> The problem: Whenever the string "char" turns up in a line below, that line should be copied.

:: Stored data ::

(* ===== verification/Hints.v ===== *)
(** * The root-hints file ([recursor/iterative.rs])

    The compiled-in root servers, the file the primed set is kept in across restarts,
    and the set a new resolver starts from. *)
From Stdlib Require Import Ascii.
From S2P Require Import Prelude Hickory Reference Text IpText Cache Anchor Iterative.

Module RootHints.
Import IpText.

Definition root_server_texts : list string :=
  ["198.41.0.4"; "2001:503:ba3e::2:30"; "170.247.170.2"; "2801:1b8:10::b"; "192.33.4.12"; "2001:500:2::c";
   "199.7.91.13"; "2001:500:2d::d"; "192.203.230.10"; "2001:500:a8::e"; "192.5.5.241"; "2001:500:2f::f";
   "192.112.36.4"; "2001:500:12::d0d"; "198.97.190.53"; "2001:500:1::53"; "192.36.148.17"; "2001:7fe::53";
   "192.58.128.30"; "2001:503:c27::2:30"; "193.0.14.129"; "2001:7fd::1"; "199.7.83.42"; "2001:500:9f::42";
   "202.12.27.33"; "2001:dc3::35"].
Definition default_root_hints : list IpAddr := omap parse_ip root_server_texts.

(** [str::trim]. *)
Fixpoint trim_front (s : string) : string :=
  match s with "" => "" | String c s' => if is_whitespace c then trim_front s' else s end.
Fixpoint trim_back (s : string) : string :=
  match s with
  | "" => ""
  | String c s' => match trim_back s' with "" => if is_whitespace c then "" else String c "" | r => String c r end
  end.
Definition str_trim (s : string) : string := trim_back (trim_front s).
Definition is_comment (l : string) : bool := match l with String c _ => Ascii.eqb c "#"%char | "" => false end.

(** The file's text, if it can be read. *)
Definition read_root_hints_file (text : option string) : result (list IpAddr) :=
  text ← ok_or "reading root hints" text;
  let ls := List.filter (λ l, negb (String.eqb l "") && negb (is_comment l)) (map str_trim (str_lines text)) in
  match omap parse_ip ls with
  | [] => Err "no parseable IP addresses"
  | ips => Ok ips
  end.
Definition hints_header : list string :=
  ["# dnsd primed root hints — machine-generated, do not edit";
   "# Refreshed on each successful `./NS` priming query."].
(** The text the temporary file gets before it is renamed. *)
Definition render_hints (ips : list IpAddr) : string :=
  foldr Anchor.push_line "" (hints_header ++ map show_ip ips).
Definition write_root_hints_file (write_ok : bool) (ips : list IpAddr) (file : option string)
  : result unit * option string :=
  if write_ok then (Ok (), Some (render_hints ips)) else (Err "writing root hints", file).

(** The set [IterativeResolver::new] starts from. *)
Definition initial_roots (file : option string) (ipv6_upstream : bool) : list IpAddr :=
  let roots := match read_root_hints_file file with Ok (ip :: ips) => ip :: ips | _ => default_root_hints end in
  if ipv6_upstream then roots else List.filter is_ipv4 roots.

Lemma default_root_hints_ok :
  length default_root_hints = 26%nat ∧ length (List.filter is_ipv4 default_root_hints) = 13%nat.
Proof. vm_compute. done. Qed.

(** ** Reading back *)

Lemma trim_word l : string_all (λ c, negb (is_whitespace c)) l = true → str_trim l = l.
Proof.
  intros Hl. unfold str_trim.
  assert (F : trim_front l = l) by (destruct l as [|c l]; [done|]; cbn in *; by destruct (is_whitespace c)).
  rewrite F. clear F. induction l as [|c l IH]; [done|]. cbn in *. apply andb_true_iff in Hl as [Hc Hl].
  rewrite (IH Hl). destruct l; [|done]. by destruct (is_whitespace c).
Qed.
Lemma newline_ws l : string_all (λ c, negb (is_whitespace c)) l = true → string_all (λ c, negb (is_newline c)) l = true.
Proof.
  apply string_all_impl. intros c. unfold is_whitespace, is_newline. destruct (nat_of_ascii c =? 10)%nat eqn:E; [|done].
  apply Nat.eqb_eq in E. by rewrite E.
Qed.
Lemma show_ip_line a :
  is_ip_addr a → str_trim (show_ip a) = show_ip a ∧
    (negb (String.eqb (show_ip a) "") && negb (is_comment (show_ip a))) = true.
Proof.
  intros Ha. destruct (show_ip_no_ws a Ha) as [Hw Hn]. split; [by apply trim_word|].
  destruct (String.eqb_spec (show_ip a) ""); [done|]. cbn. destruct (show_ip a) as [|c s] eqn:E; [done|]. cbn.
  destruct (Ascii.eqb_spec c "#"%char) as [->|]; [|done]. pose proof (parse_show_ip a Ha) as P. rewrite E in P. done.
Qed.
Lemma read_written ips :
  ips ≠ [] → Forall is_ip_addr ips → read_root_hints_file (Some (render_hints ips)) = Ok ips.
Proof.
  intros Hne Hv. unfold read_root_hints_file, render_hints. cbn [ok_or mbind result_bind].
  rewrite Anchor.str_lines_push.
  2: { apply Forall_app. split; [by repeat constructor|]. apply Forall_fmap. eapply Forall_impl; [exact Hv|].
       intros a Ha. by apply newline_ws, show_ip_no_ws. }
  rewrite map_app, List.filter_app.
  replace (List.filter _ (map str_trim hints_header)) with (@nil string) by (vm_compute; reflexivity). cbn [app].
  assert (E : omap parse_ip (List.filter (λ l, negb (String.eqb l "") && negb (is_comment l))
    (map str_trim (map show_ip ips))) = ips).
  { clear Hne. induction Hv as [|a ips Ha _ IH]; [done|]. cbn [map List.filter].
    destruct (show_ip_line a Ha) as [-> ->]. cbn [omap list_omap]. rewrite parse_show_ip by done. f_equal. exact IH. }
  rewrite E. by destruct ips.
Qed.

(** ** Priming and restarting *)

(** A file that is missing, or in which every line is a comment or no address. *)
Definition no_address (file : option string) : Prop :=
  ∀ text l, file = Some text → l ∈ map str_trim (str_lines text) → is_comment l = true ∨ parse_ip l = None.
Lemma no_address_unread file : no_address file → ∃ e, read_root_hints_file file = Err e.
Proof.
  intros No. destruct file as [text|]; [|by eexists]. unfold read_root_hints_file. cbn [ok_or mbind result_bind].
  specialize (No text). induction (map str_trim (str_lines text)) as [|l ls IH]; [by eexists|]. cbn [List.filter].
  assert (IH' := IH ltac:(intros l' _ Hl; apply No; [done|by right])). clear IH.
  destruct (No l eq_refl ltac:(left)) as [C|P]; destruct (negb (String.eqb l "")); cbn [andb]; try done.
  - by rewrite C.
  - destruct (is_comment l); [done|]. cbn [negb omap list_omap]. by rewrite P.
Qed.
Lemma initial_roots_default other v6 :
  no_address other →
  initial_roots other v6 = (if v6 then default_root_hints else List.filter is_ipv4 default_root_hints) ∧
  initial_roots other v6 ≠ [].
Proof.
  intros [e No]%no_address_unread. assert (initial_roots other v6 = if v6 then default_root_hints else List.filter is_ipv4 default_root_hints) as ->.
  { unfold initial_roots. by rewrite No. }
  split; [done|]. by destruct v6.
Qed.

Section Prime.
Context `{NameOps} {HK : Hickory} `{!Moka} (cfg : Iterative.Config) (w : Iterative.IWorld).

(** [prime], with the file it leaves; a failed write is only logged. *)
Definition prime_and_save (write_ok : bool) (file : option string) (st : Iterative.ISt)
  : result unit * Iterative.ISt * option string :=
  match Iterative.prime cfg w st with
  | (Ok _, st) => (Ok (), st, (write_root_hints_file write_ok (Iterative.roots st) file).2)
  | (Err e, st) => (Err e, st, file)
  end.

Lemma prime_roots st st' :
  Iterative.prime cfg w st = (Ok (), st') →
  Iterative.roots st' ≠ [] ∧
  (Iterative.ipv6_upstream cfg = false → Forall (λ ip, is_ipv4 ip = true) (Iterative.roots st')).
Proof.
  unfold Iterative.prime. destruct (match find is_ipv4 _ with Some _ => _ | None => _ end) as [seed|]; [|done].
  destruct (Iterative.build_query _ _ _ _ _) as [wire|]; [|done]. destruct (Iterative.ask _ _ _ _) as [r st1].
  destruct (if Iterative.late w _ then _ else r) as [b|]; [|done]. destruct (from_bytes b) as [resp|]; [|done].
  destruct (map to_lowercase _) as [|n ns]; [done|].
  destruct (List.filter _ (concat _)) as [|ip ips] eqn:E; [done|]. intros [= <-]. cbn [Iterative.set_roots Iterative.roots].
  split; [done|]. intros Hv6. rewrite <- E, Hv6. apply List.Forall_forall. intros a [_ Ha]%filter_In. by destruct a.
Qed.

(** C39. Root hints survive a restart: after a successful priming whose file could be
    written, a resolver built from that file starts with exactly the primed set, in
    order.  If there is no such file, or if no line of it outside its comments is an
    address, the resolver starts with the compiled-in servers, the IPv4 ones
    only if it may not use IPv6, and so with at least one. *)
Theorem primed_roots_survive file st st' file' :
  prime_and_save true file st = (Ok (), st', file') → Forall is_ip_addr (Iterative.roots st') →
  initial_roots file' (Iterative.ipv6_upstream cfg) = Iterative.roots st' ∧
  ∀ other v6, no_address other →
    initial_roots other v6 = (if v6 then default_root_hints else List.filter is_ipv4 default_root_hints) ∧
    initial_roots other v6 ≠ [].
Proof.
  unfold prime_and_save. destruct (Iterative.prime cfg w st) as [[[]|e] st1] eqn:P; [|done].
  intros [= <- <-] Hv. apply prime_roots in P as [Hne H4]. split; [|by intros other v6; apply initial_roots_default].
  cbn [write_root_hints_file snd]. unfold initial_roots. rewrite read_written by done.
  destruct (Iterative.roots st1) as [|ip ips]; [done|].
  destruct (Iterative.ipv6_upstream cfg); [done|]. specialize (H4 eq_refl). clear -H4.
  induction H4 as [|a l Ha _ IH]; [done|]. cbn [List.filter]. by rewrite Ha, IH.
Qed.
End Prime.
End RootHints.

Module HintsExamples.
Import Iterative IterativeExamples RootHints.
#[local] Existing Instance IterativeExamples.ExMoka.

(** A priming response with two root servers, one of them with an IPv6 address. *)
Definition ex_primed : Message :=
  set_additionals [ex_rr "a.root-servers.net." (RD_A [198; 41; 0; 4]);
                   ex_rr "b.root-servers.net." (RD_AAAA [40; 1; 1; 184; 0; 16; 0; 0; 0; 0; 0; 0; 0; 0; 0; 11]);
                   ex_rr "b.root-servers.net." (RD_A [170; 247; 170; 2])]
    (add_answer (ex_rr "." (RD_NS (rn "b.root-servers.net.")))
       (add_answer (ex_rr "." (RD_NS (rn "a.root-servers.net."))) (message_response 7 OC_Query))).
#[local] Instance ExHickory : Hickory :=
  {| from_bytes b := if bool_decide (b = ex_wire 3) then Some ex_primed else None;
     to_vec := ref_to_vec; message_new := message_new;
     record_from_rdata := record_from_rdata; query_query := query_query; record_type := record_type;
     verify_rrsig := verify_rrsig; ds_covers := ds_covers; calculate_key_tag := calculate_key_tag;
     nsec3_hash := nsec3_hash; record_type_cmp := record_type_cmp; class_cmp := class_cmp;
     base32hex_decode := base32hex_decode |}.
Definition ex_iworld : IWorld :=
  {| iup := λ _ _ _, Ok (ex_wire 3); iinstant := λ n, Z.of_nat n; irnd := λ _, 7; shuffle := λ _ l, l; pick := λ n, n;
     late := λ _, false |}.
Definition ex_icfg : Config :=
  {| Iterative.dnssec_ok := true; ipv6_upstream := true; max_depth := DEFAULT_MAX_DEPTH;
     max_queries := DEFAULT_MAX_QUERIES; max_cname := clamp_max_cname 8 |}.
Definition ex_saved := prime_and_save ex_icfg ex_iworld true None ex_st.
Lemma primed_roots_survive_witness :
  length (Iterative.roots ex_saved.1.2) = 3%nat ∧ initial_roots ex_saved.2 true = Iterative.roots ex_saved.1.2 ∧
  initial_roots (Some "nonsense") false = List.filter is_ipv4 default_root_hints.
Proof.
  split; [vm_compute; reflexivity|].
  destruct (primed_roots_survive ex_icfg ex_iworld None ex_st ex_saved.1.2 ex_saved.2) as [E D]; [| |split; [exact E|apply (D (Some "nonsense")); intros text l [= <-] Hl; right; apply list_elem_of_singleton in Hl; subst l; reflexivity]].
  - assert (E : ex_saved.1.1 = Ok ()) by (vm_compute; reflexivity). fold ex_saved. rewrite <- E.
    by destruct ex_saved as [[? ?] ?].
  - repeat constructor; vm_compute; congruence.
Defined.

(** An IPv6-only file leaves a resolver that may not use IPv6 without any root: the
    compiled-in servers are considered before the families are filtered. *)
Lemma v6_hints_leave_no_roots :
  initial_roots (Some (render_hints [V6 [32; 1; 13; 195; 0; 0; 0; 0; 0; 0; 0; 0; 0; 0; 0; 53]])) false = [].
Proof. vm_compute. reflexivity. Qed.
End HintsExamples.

:::

> Answer box:
Definition is_comment (l : string) : bool := match l with String c _ => Ascii.eqb c "#"%char | "" => false end.
  destruct (Ascii.eqb_spec c "#"%char) as [->|]; [|done]. pose proof (parse_show_ip a Ha) as P. rewrite E in P. done.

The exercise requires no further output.